Raw data >>
=== Begin Enclosure ===

(** A schedule names, step after step, the request that moves. *)
Fixpoint exec {A : Type} (schedule : list nat) (ps : list (Proc A)) (w : World)
  : list (Proc A) * World :=
  match schedule with
  | [] => (ps, w)
  | i :: rest => let (ps', w') := step_at i ps w in exec rest ps' w'
  end.

Definition all_finished {A : Type} (ps : list (Proc A)) : bool :=
  forallb finished ps.

End Pool.

(* ------------------------------------------------------------------ *)
(** ** The statements *)

Module Db.

Definition set_tenants (w : World) (ts : list Tenant) : World :=
  mkWorld (database_available w) ts (emailOverageInvoices w)
          (emailOverageInvoices_nextId w) (smsOverageInvoices w)
          (emailUsageLogs w) (console w).

Definition set_emailOverageInvoices (w : World) (l : list Invoice) (next : Z) : World :=
  mkWorld (database_available w) (tenants w) l next (smsOverageInvoices w)
          (emailUsageLogs w) (console w).

Definition set_smsOverageInvoices (w : World) (l : list SmsInvoice) : World :=
  mkWorld (database_available w) (tenants w) (emailOverageInvoices w)
          (emailOverageInvoices_nextId w) l (emailUsageLogs w) (console w).

Definition set_emailUsageLogs (w : World) (l : list EmailUsageLog) : World :=
  mkWorld (database_available w) (tenants w) (emailOverageInvoices w)
          (emailOverageInvoices_nextId w) (smsOverageInvoices w) l (console w).

Definition set_console (w : World) (l : list (ConsoleLevel * string)) : World :=
  mkWorld (database_available w) (tenants w) (emailOverageInvoices w)
          (emailOverageInvoices_nextId w) (smsOverageInvoices w)
          (emailUsageLogs w) l.

(** [UPDATE ... SET ... WHERE cond]: every row that satisfies [cond]. *)
Definition update_where {R : Type} (cond : R -> bool) (set : R -> R) (rows : list R)
  : list R :=
  map (fun r => if cond r then set r else r) rows.
(** [3[0-1]|[1-2]\d|0[1-9]|[1-9]| [1-9]] *)
Definition alts_d (s : string) : list (nat * string) :=
  two_digits (fun a b => (Nat.eqb a 3 && (b <=? 1))
                         || ((1 <=? a) && (a <=? 2))
                         || (Nat.eqb a 0 && (1 <=? b))) s
  ++ one_digit (fun a => 1 <=? a) s
  ++ match s with
     | String a s' => if Ascii.eqb a " " then one_digit (fun a => 1 <=? a) s' else []
     | EmptyString => []
     end.

(** [2[0-3]|[0-1]\d|\d] *)
Definition alts_H (s : string) : list (nat * string) :=
  two_digits (fun a b => (Nat.eqb a 2 && (b <=? 3)) || (a <=? 1)) s
  ++ one_digit (fun _ => true) s.

(** [[0-5]\d|\d] *)
Definition alts_M (s : string) : list (nat * string) :=
  two_digits (fun a _ => a <=? 5) s ++ one_digit (fun _ => true) s.

(** [6[0-1]|[0-5]\d|\d] *)
Definition alts_S (s : string) : list (nat * string) :=
  two_digits (fun a b => (Nat.eqb a 6 && (b <=? 1)) || (a <=? 5)) s
  ++ one_digit (fun _ => true) s.

(** [\d\d\d\d] *)
Definition alts_Y (s : string) : list (nat * string) :=
  match s with
  | String a (String b (String c (String d s'))) =>
      if is_digit a && is_digit b && is_digit c && is_digit d
      then [(1000 * digit_val a + 100 * digit_val b
             + 10 * digit_val c + digit_val d, s')]
      else []
  | _ => []
  end.

(** [\s+], longest run first. *)
Fixpoint alts_space (s : string) : list string :=
  match s with
  | String a s' => if is_space a then alts_space s' ++ [s'] else []
  | EmptyString => []
  end.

=== End Enclosure ===

Your task >> Looking at the data above, write out exactly the lines that start at the one containing "Definition alts_H (s" and end at the one containing "Definition alts_M (s"; include both and nothing beyond.

Written solution >>
Definition alts_H (s : string) : list (nat * string) :=
  two_digits (fun a b => (Nat.eqb a 2 && (b <=? 3)) || (a <=? 1)) s
  ++ one_digit (fun _ => true) s.

(** [[0-5]\d|\d] *)
Definition alts_M (s : string) : list (nat * string) :=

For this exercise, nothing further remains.